Time Warner, parent company of Warner Bros., knows better than most about liability here because the company has been involved in some huge cases on this front.
Among the lawsuits that Time Warner has faced was a $20 million negligence lawsuit by a woman paralyzed after being shot in a convenience store by an individual who watched Oliver Stone‘s Natural Born Killers over and over again; a $25 million wrongful death suit from the family of a man who appeared on the Jenny Jones show and admitted his secret crush on another man, who later murdered him; and a lawsuit from the parents of victims of a Kentucky high school shooting who claimed negligence on the part of makers of the video game Doom and the movie The Basketball Diaries, which allegedly caused the shooter to become “desensitized” to violence.
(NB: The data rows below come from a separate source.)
(** An item of type 'text/plain' that is a file is emitted through the
    file branch, whatever isUriImage says. *)
Lemma handlePaste_text_file :
  handlePaste working_reader mounted paste_text_file
    = [Call onPhotoPasted [ArgString "data:text/plain;base64,aGVsbG8="]].
Proof. done. Qed.

(** C5 (amended): without clipboardData the handler does nothing;
    otherwise it goes through the items, and for each item
    - of kind 'file' with a Blob payload, the blob is read as a data URI
      and, when the read succeeds, the URI is emitted as 'photo-pasted',
      which calls onPhotoPasted; when it fails the error goes to
      console.error and nothing is emitted;
    - of type 'text/plain', the string content is emitted only when
      isUriImage recognises it, and after it was fetched and read as a
      data URI, both with success;
    - that is neither, nothing is called. *)
Theorem handlePaste_cases (P : Platform) (event : ClipboardEvent) :
  (clipboardData event = None -> handlePaste P mounted event = [])
  ∧ (forall dt, clipboardData event = Some dt ->
       handlePaste P mounted event =
       concat (map (fun item => text_plain_branch P item photo_pasted
                                ++ file_branch P item photo_pasted)
                 (items dt)))
  ∧ forall item,
      (forall file,
         DataTransferItem.kind item = "file" ->
         DataTransferItem.getAsFile item = Some file ->
         match blobToDataUri P (new_Blob file (DataTransferItem.type item)) with
         | inl uri =>
             file_branch P item photo_pasted
             = [Call onPhotoPasted [ArgString uri]]
         | inr err => file_branch P item photo_pasted = [console_error err]
         end)
      ∧ (DataTransferItem.kind item ≠ "file"
         ∨ DataTransferItem.getAsFile item = None ->
         file_branch P item photo_pasted = [])
      ∧ (forall uri,
           Call onPhotoPasted [ArgString uri]
             ∈ text_plain_branch P item photo_pasted ->
           DataTransferItem.type item = "text/plain"
           ∧ exists itemString blob,
               DataTransferItem.getAsString item = Some itemString
               ∧ isUriImage P itemString = true
               ∧ fetch_blob P itemString = Some blob
               ∧ blobToDataUri P blob = inl uri)
      ∧ (forall itemString blob uri,
           DataTransferItem.type item = "text/plain" ->
           DataTransferItem.getAsString item = Some itemString ->
           isUriImage P itemString = true ->
           fetch_blob P itemString = Some blob ->
           blobToDataUri P blob = inl uri ->
           text_plain_branch P item photo_pasted
           = [Call onPhotoPasted [ArgString uri]])
      ∧ (DataTransferItem.type item ≠ "text/plain" ->
         text_plain_branch P item photo_pasted = []).
Proof.
  split; [|split].
  - unfold handlePaste. by intros ->.
  - intros dt Hdt. unfold handlePaste. rewrite Hdt.
    apply getImageFromUri_concat.
  - intros item. split; [|split; [|split; [|split]]].
    + intros file Hkind Hfile. unfold file_branch.
      rewrite bool_decide_eq_true_2 by done. rewrite Hfile.
      by destruct (blobToDataUri P _).
    + intros Hno. unfold file_branch. case_bool_decide; [|done].
      destruct Hno as [Hno|Hno]; [done | by rewrite Hno].
    + intros uri. unfold text_plain_branch.
      case_bool_decide as Htype; [|no_call].
      destruct (DataTransferItem.getAsString item) as [itemString|];
        [|no_call].
      destruct (isUriImage P itemString) eqn:Himg; [|no_call].
      destruct (fetch_blob P itemString) as [blob|] eqn:Hfetch;
        [|no_call].
      destruct (blobToDataUri P blob) as [uri'|err] eqn:Hread; simpl.
      * intros [= <-]%list_elem_of_singleton.
        split; [done|]. by exists itemString, blob.
      * by intros [=]%list_elem_of_singleton.
    + intros itemString blob uri Htype Hstr Himg Hfetch Hread.
      unfold text_plain_branch.
      rewrite bool_decide_eq_true_2 by done.
      by rewrite Hstr, Himg, Hfetch, Hread.
    + intros Htype. unfold text_plain_branch. by case_bool_decide.
Qed.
Each of these lawsuits was unsuccessful.
“There is a long line of cases holding that such claims simply don’t work,” says Paul Smith at Jenner & Block, who represented the defendants in the Kentucky shooting case as well as Nintendo, Activision and Sony in a lawsuit brought by families of victims killed in the shooting at Columbine High School in Colorado. “As a matter of tort law, the chain of causation is broken by the intervening intentional act of the shooter. As a matter of constitutional law, allowing liability for content that is enjoyed by millions, based on the idiosyncratic reaction of one person, would unjustifiably suppress protected speech.”
In terms of negligence, the primary factor that courts look at is the degree of “foreseeability” of a crime when measuring whether a party could have done more to live up to any duty to prevent it.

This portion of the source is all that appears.